Return every line of the listing that includes the string "sampleExec".
------------------------------------------------------------------------
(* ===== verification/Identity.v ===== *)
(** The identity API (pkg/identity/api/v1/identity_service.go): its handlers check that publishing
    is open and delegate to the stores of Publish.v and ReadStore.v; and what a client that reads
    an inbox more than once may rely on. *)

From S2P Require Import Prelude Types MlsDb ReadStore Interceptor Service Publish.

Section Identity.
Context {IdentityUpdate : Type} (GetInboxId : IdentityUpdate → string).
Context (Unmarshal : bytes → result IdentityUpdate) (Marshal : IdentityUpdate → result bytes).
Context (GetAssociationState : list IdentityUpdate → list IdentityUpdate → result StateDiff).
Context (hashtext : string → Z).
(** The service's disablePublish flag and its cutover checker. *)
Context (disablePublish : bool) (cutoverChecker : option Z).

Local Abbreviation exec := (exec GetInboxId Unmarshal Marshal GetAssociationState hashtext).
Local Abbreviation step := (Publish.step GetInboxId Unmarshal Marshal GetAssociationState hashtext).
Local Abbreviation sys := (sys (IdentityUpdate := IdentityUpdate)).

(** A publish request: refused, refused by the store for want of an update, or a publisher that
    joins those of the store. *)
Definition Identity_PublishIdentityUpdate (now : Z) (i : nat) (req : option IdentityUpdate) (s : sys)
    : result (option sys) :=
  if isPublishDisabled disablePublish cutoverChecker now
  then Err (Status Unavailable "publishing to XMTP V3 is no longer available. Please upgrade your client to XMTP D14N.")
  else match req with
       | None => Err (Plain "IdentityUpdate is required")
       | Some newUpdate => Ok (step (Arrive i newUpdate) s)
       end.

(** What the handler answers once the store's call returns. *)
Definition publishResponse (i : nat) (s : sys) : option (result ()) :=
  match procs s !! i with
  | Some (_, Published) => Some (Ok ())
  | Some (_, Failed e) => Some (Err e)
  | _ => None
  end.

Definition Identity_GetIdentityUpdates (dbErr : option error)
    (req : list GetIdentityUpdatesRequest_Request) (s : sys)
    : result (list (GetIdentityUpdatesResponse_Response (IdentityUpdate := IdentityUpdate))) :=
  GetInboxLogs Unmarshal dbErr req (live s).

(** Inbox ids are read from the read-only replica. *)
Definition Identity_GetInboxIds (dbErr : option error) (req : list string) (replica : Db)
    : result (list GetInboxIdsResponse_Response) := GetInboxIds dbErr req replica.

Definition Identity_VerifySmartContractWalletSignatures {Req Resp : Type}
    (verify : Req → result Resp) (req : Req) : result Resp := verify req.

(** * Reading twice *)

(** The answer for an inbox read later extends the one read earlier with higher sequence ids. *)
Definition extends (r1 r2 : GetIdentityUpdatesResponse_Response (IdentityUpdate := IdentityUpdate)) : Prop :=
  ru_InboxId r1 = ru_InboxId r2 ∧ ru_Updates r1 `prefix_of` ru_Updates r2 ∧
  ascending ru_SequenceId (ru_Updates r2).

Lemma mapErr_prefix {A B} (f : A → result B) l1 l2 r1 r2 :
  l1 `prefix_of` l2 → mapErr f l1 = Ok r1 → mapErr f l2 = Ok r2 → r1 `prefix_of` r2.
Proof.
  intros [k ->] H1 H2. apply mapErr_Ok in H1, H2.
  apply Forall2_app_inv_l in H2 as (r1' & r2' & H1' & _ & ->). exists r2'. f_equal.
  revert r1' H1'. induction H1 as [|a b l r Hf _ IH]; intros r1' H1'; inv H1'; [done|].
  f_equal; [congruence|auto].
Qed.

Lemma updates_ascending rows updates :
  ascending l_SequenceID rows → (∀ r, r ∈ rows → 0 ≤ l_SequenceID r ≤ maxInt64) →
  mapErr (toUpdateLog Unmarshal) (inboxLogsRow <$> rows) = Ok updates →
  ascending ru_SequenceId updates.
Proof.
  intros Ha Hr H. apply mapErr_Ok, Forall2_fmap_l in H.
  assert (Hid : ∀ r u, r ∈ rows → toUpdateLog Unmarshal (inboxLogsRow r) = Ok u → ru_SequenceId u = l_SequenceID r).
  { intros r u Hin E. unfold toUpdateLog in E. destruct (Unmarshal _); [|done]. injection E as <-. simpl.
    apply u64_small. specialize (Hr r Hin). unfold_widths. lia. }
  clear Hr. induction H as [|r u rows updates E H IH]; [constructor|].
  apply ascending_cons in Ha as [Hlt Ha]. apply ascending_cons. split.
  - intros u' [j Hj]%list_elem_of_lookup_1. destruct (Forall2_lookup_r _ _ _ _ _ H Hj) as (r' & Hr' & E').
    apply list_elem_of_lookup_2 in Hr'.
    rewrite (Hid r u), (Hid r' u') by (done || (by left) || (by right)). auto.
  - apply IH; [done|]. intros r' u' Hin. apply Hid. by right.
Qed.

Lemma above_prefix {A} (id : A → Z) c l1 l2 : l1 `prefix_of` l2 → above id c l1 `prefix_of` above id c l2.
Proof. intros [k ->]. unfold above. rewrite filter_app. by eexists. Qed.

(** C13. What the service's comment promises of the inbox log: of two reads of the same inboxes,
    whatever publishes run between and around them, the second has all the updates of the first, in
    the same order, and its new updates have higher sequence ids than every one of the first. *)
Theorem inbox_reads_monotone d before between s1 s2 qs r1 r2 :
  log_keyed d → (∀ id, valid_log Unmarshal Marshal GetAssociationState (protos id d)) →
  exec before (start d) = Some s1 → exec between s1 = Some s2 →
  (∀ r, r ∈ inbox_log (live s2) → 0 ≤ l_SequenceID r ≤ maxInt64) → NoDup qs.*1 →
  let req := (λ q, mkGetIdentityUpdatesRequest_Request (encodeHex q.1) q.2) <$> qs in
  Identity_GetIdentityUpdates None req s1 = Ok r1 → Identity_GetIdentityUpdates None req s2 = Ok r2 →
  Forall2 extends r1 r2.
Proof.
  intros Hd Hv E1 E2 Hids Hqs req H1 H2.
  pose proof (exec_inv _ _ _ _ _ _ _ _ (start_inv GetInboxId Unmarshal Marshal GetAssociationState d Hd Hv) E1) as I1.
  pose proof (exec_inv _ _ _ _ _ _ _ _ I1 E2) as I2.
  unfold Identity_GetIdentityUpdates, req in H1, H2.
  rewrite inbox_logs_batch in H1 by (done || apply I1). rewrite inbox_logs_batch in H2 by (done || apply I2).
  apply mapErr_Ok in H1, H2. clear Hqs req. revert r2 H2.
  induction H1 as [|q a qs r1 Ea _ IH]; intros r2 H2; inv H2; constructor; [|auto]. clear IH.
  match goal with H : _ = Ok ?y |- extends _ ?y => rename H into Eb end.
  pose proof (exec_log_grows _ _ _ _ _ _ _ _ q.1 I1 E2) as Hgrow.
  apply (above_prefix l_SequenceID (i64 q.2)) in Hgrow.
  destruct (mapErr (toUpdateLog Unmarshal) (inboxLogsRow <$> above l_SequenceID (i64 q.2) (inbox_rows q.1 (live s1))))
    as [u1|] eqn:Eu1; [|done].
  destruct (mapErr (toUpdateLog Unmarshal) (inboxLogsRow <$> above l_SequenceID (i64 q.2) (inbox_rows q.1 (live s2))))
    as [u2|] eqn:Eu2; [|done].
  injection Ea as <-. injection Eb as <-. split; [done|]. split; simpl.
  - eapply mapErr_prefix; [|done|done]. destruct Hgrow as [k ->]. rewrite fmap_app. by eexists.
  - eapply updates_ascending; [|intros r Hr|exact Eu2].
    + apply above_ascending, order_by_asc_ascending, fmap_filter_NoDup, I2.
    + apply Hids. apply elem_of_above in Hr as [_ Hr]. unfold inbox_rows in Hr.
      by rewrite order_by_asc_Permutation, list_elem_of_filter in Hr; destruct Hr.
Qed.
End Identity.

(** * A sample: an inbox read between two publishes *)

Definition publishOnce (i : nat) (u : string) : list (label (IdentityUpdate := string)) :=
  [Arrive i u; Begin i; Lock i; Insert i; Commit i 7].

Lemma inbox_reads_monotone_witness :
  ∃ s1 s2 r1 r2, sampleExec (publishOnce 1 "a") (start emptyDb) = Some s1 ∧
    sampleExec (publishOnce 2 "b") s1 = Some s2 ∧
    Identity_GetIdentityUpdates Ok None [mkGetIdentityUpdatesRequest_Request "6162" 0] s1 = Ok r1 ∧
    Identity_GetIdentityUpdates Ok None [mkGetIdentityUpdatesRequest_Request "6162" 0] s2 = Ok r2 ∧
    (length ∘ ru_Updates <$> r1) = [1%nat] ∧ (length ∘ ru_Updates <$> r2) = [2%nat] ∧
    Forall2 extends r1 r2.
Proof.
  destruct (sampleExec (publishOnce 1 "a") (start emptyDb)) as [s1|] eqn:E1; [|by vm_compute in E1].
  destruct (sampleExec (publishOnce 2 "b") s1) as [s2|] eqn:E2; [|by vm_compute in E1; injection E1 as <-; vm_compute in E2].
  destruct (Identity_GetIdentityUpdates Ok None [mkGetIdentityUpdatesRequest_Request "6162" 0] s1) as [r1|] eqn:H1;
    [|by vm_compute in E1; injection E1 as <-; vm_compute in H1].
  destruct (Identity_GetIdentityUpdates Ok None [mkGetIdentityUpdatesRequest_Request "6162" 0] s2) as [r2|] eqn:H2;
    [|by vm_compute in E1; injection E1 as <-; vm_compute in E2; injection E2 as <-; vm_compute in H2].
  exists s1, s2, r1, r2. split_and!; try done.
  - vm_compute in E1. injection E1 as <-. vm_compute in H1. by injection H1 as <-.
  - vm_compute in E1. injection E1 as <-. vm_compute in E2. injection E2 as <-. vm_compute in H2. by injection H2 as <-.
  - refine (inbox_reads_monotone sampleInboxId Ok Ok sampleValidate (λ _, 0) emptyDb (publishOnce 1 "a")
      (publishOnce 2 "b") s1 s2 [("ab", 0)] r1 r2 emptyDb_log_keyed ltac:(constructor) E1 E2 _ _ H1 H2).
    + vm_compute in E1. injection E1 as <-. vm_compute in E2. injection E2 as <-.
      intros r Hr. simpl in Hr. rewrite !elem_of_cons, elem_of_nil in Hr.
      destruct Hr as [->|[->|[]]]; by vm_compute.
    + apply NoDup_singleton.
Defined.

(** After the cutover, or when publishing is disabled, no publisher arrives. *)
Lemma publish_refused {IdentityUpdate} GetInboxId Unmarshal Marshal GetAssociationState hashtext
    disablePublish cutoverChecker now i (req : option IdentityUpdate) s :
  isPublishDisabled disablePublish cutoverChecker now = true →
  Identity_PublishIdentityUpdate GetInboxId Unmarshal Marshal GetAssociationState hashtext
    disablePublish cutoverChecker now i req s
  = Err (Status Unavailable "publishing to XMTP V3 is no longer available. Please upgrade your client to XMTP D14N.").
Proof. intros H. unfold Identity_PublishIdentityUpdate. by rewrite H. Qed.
------------------------------------------------------------------------
Your solution:
  ∃ s1 s2 r1 r2, sampleExec (publishOnce 1 "a") (start emptyDb) = Some s1 ∧
    sampleExec (publishOnce 2 "b") s1 = Some s2 ∧
  destruct (sampleExec (publishOnce 1 "a") (start emptyDb)) as [s1|] eqn:E1; [|by vm_compute in E1].
  destruct (sampleExec (publishOnce 2 "b") s1) as [s2|] eqn:E2; [|by vm_compute in E1; injection E1 as <-; vm_compute in E2].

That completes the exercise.